• What to work on:
Count the lines that contain the string "acls" in the records beneath, and respond with the number only.

Data to use START

(* ===== verification/ClientServer.v ===== *)
(** * The client's transactions on the server

    The constructor of a transaction of [Client] joined to the pipeline of the
    server: which way a transaction goes, and what is left of it. *)

From S2P Require Import Prelude Coordination DataTree Store Processor ProcessorSteps ProcessorTheorems.
From S2P Require Import ProcessorRuns StoreTheorems Wire WireRequests Pipeline PipelineTheorems Client.

(** The kind of a transaction is that of its last request. *)
Lemma multi_parts_kind acls r rs t t' parts :
  multi_parts acls t (rs ++ [r]) = Ok (t', parts) -> exists r', multi_part acls r = Ok (t', r').
Proof.
  revert t parts. induction rs as [|r0 rs IH]; intros t parts; cbn [app multi_parts].
  - destruct (multi_part acls r) as [[t1 r1]|f]; [|done]. intros [= <- _]. by exists r1.
  - destruct (multi_part acls r0) as [[t1 r1]|f]; [|done]. cbn.
    destruct (multi_parts acls t1 (rs ++ [r])) as [[t2 p2]|f] eqn:E; [|done]. intros [= <- _]. by eapply IH.
Qed.

(** A transaction that the client ends with a check is a read for the server,
    whatever it writes: every thread passes it to nobody but the processor of this
    server, and it never reaches the log. *)
Theorem transaction_with_check_is_read acls rs path v ne b :
  make_multi acls (rs ++ [CheckRequest path v ne]) = Ok b ->
  request_isReadRequest b = true /\
  forall s h alive alive_again leader a c d e, route alive alive_again leader (mkRequestForSession s (h, b) a c d e) = ToNobody.
Proof.
  unfold make_multi. destruct (multi_parts _ _ _) as [[t parts]|f] eqn:E; [|done]. intros [= <-].
  apply multi_parts_kind in E as [r' [= <- <-]]. split; [done|]. intros s h [] [] [] a c d e; done.
Qed.

Definition demo_transaction : list RequestBody := [SetRequest "/a" "y" (-1); CheckRequest "/a" (-1) false].

Lemma transaction_with_check_is_read_witness :
  exists b, make_multi [] demo_transaction = Ok b /\ request_isReadRequest b = true /\
  forall s h alive alive_again leader a c d e, route alive alive_again leader (mkRequestForSession s (h, b) a c d e) = ToNobody.
Proof.
  eexists. split; [reflexivity|].
  apply (transaction_with_check_is_read [] [SetRequest "/a" "y" (-1)] "/a" (-1) false). reflexivity.
Defined.

Definition demo_run (b : RequestBody) : list PEvent :=
  [PReceive demo_create] ++ demo_pass ++ [PTake 1000; PNone; PAppend true; PCommit] ++ replicate 14 (PRun demo_inputs) ++
  [PReceive (demo_of 3 b)] ++ demo_pass ++ replicate 14 (PRun demo_inputs).

(** What becomes of [/a] and of the log, after it was created through the log and
    [b] was sent. *)
Definition demo_outcome (b : RequestBody) : option (option string * nat) :=
  (fun p => (data <$> data_tree (proc_server (pl_processor p).2).1 !! "/a", length (pl_log p))) <$>
  pl_exec (fun _ => "h") false 1 10 (pipeline_init 1 demo_start) (demo_run b).

(** A write and then a check change the store and are in no log; the same requests the
    other way round wait for the log. *)
Lemma demo_transaction_outcome :
  (b ← make_multi [] demo_transaction; Ok (demo_outcome b)) = Ok (Some (Some "y", 1%nat)) /\
  (b ← make_multi [] (rev demo_transaction); Ok (demo_outcome b)) = Ok (Some (Some "x", 1%nat)).
Proof. vm_compute. by split. Qed.

(** ** What leaves a server *)

Section leaving.
Context `{IterOrder} (sha1_base64 : string -> string) (compat : bool) (parallel : nat) (max_batch_size : Z).
Abbreviation pl_steps := (pl_steps sha1_base64 compat parallel max_batch_size).

(** An entry of the log: of another leader, or of a write of this server. *)
Definition entry_of (evs : list PEvent) (d : bytes) : Prop :=
  PLog d ∈ evs \/ exists r, d = serializeKeeperRequest r /\ is_write (key r).

(** What this server hands to Raft or to the leader. *)
Record leaves_writes (evs : list PEvent) (p : Pipeline) : Prop := {
  lw_accumulator : Forall (fun r => is_write (key r)) (pl_batch p ++ pl_queue p);
  lw_forward : Forall (Forall (fun r => is_write (key r))) (pl_forward p);
  lw_log : Forall (entry_of evs) (pl_log p)
}.

Lemma leaves_writes_mono evs ev p p' :
  leaves_writes evs p -> pl_batch p' ++ pl_queue p' = pl_batch p ++ pl_queue p -> pl_forward p' = pl_forward p ->
  (pl_log p' = pl_log p \/ exists l, pl_log p' = pl_log p ++ l /\ Forall (entry_of (evs ++ [ev])) l) ->
  leaves_writes (evs ++ [ev]) p'.
Proof.
  intros [Ha Hf Hl] Ea Ef El. assert (Forall (entry_of (evs ++ [ev])) (pl_log p)) as Hl'.
  { eapply Forall_impl; [exact Hl|]. intros d [Hd|Hd]; [left; by apply elem_of_app; left|by right]. }
  split; [by rewrite Ea|by rewrite Ef|]. destruct El as [->|(l & -> & Hn)]; [done|]. by apply Forall_app.
Qed.

Lemma route_write alive alive_again leader r : route alive alive_again leader r <> ToNobody -> is_write (key r).
Proof. unfold route, is_write. cbn. by destruct (request_isReadRequest _). Qed.

(** Over every run, whoever leads, nothing but writes leaves the server. *)
Lemma leaves_writes_reachable srv evs p : pl_steps (pipeline_init parallel srv) evs p -> leaves_writes evs p.
Proof.
  remember (pipeline_init parallel srv) as p0 eqn:E0. intros Hr. revert E0. induction Hr as [p|p evs p1 ev p2 Hr IH Hs]; intros ->.
  { split; [done| |done]. apply Forall_replicate. constructor. }
  specialize (IH eq_refl). pose proof IH as [Ha Hf Hl].
  destruct Hs; try (apply (leaves_writes_mono _ _ p1); [done|done|done|by left]).
  - eapply (leaves_writes_mono _ _ (pl_set_accumulator (pl_queue p1 ++ [r]) (pl_batch p1) (pl_pc p1) p1)); [|done|done|by left].
    split; [|done|done]. cbn. rewrite app_assoc. apply Forall_app. split; [done|]. constructor; [|done]. eapply route_write. by rewrite H1.
  - eapply (leaves_writes_mono _ _ (pl_set_forward (enqueue parallel r (pl_forward p1)) p1)); [|done|done|by left].
    split; [done| |done]. cbn. unfold enqueue. apply Forall_alter; [done|]. intros q _ Hq. apply Forall_app. split; [done|].
    constructor; [|done]. eapply route_write. by rewrite H1.
  - eapply (leaves_writes_mono _ _ (pl_set_accumulator q (pl_batch p1 ++ [set_process_time now r]) ATake p1)); [|done|done|by left].
    split; [|done|done]. cbn. rewrite H1 in Ha. apply Forall_app in Ha as [Hb [Hw Hq]%Forall_cons].
    rewrite <- app_assoc. apply Forall_app. split; [done|]. by constructor.
  - apply (leaves_writes_mono _ _ p1); [done|cbn; by rewrite H1|done|by left].
  - apply (leaves_writes_mono _ _ p1); [done|done|done|]. right. eexists. split; [done|]. destruct accepted; [|constructor].
    apply Forall_app in Ha as [Hb _]. apply Forall_fmap. eapply Forall_impl; [exact Hb|]. intros r Hw. right. by exists r.
  - eapply (leaves_writes_mono _ _ (pl_set_accumulator (pl_queue p1) [] ATake p1)); [|done|done|by left].
    apply Forall_app in Ha as [_ Hq]. by split.
  - apply (leaves_writes_mono _ _ p1); [done|done|done|]. right. exists [data]. split; [done|]. constructor; [|done]. left.
    apply elem_of_app. right. by left.
Qed.

(** C12: a transaction that the client ends with a check, whatever it writes before, is
    replicated by no server and yet applied. Over every run of a server that gets
    it, whoever leads, no request with this body is collected for the log, handed to
    the leader or in an entry that this server wrote; and processing it leaves the
    store as the write transaction with the same parts does. *)
Theorem client_transaction_not_replicated acls rs path v ne b :
  make_multi acls (rs ++ [CheckRequest path v ne]) = Ok b ->
  exists parts, b = MultiRequest OperationType_Read parts /\
    (forall srv evs p, pl_steps (pipeline_init parallel srv) evs p ->
       Forall (fun r => (request r).2 <> b) (pl_batch p ++ pl_queue p ++ concat (pl_forward p)) /\
       forall d, d ∈ pl_log p -> PLog d ∈ evs \/ exists r, d = serializeKeeperRequest r /\ (request r).2 <> b) /\
    forall h z sid time s,
      (process sha1_base64 compat (h, b) z sid time s).2 =
      (process sha1_base64 compat (h, MultiRequest OperationType_Write parts) z sid time s).2.
Proof.
  intros Hb. destruct (transaction_with_check_is_read _ _ _ _ _ _ Hb) as [Hrd _].
  unfold make_multi in Hb. destruct (multi_parts _ _ _) as [[t parts]|f] eqn:E; [|done]. injection Hb as <-.
  apply multi_parts_kind in E as [r' [= <- <-]]. exists parts.
  assert (forall r, is_write (key r) -> (request r).2 <> MultiRequest OperationType_Read parts) as Hne.
  { intros r Hw Er. unfold is_write in Hw. cbn in Hw. rewrite Er in Hw. done. }
  split; [done|]. split.
  - intros srv evs p [Ha Hf Hl]%leaves_writes_reachable. split.
    + rewrite app_assoc. apply Forall_app. split; [by eapply Forall_impl|]. apply Forall_concat. eapply Forall_impl; [exact Hf|].
      intros q Hq. by eapply Forall_impl.
    + intros d Hd. rewrite Forall_forall in Hl. destruct (Hl d Hd) as [?|(r & -> & Hw)]; [by left|]. right. eauto.
  - intros h z sid time s. unfold process, process_multi. cbn [snd sm_bind sm_lift].
    destruct (multi_operation_type parts) as [ot|f]; [|done]. unfold sm_bind, sm_lift. by destruct (multi_loop _ _ _ _ _ _ _ _ _ _) as [[]].
Qed.
End leaving.

Definition demo_parts : list ZooKeeperRequest :=
  [(mkRequestHeader 0 false, SetRequest "/a" "y" (-1)); (mkRequestHeader 0 false, CheckRequest "/a" (-1) false)].

Lemma demo_changed : exists p,
  pl_exec (fun _ => "h") false 1 10 (pipeline_init 1 demo_start) (demo_run (MultiRequest OperationType_Read demo_parts)) = Some p /\
  (data <$> data_tree (proc_server (pl_processor p).2).1 !! "/a", length (pl_log p)) = (Some "y", 1%nat).
Proof.
  assert ((fun p => (data <$> data_tree (proc_server (pl_processor p).2).1 !! "/a", length (pl_log p))) <$>
    pl_exec (fun _ => "h") false 1 10 (pipeline_init 1 demo_start) (demo_run (MultiRequest OperationType_Read demo_parts)) =
    Some (Some "y", 1%nat)) as Ho by (vm_compute; reflexivity).
  apply fmap_Some in Ho as (p & Ep & Ho). exists p. exact (conj Ep (eq_sym Ho)).
Qed.

(** The write and check above: the transaction was received and changed the store, and
    the log has the one entry of the creation. *)
Lemma client_transaction_not_replicated_witness :
  exists parts p, make_multi [] demo_transaction = Ok (MultiRequest OperationType_Read parts) /\
    pl_exec (fun _ => "h") false 1 10 (pipeline_init 1 demo_start) (demo_run (MultiRequest OperationType_Read parts)) = Some p /\
    (data <$> data_tree (proc_server (pl_processor p).2).1 !! "/a", length (pl_log p)) = (Some "y", 1%nat) /\
    Forall (fun r => (request r).2 <> MultiRequest OperationType_Read parts) (pl_batch p ++ pl_queue p ++ concat (pl_forward p)).
Proof.
  destruct (client_transaction_not_replicated (fun _ => "h") false 1 10 [] [SetRequest "/a" "y" (-1)] "/a" (-1) false
    (MultiRequest OperationType_Read demo_parts) eq_refl) as (parts & Ep & Hr & _).
  injection Ep as <-. exists demo_parts.
  destruct demo_changed as (p & Ep & Ho). exists p. split; [reflexivity|]. split; [exact Ep|]. split; [exact Ho|].
  exact (proj1 (Hr _ _ _ (pl_exec_sound _ _ _ _ _ _ _ Ep))).
Defined.
Lemma pass_reading c0 rs taken acts c chunk body :
  Forall forwardable rs -> reading c0 rs taken acts c -> fits chunk body c ->
  taken ++ chunk ++ body `prefix_of` concat (message <$> rs) ->
  pass_goes_on c0 rs (taken ++ chunk ++ body) acts (forward_pass chunk body c).
Proof.
  intros Hrs (done & rest & -> & Hd & -> & Hids & Hph) [Hc Hb] Hp.
  rewrite fmap_app, concat_app, <- app_assoc in Hp. apply prefix_app_inv in Hp. apply Forall_app in Hrs as [_ Hrs].
  unfold forward_pass. unfold chunk_room, body_room in Hc, Hb.
  destruct Hph as [(Hdn & Hl & Hbb)|r rest' -> Hdn Ht Hbb Hl|r rest' buf -> Hdn Ht Hl Hbb Hlt]; unfold begun in *; rewrite Hdn in *.
  - assert (body = []) as -> by (destruct body; [done|cbn in Hb; lia]). cbn [app] in Hp. rewrite !app_nil_r in *.
    destruct chunk as [|b [|? ?]]; [|destruct rest as [|r rest]|cbn in Hc; lia].
    + exists done, rest. split_and!; [done|done| |done|by apply ph_idle]. unfold begun. by rewrite Hdn.
    + apply prefix_nil_not in Hp. done.
    + cbn [fmap list_fmap concat] in Hp. rewrite message_frame, <- app_assoc in Hp.
      rewrite <- (app_nil_r [b]) in Hp. apply prefix_split in Hp as [Eb _]; [|by destruct (type_of_cases r) as [->|[->| ->]]].
      assert (of_byte b = ForwardType_code (type_of r)) as ->.
      { unfold write_u8 in Eb. injection Eb as ->. rewrite of_byte_of. apply Z.mod_small. apply ForwardType_code_u8. }
      rewrite ForwardType_code_of.
      assert (pass_goes_on c0 (done ++ r :: rest) (concat (message <$> done) ++ [b]) acts
        (PassMore (mkForwardReceiver (Some (type_of r)) false (body_len_buf c) (body_buf c) (fwd_server_id c) (fwd_client_id c)))) as Hgo.
      { exists done, (r :: rest). split_and!; [done|done| |done|]; [|by eapply ph_length; cbn; rewrite ?Hl; [..|lia]].
        unfold begun. cbn [is_done package_type body_buf body_len_buf]. by rewrite Hl, Hbb, app_nil_r, Eb. }
      by destruct (type_of_cases r) as [Et|[Et|Et]]; rewrite Et in *.
  - rewrite Ht, Hbb, !not_handshake in Hc, Hb. rewrite Ht, Hbb in Hp. rewrite Ht, Hbb, not_handshake.
    apply Forall_cons in Hrs as [Hr _]. cbn [fmap list_fmap concat] in Hp. rewrite message_frame, <- !app_assoc in Hp.
    apply prefix_app_inv in Hp. rewrite app_assoc in Hp. set (len_buf := body_len_buf c ++ chunk) in *.
    assert (length len_buf <= 4)%nat as Hle by (unfold len_buf; rewrite length_app; lia).
    destruct (Nat.ltb_spec (length len_buf) 4) as [Hlt|Hge].
    + assert (body = []) as -> by (destruct body; [done|cbn in Hb; lia]). rewrite app_nil_r.
      exists done, (r :: rest'). split_and!; [done|done| |done|by eapply ph_length]. unfold begun, len_buf. cbn. by rewrite <- !app_assoc.
    + apply prefix_split in Hp as [El Hp]; [|unfold write_i32; rewrite length_write_int; lia]. rewrite El in Hb |- *.
      assert (i32 (le_value (rev (write_i32 (Z.of_nat (length (forward_body r)))))) = Z.of_nat (length (forward_body r))) as Ei
        by (apply length_read; apply Hr). rewrite Ei in Hb |- *. rewrite Nat2Z.id in *.
      rewrite (proj2 (Z.ltb_ge _ _)) by lia. apply body_end; try done.
      * by eapply prefix_within.
      * rewrite <- !app_assoc. do 2 f_equal. by rewrite app_assoc, <- El.
  - rewrite Ht, Hbb, !not_handshake in Hc, Hb. rewrite Ht, Hbb in Hp. rewrite Ht, Hbb, not_handshake.
    assert (chunk = []) as -> by (destruct chunk; [done|cbn in Hc; lia]). cbn [app] in *.
    apply Forall_cons in Hrs as [Hr _]. cbn [fmap list_fmap concat] in Hp. rewrite message_frame, <- !app_assoc in Hp.
    apply prefix_app_inv, prefix_app_inv in Hp. rewrite Hl. apply body_end; try done.
    + eapply prefix_within; [|exact Hp]. rewrite length_app. lia.
    + by rewrite <- !app_assoc.
Qed.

Data to use END

• Exercise response:
9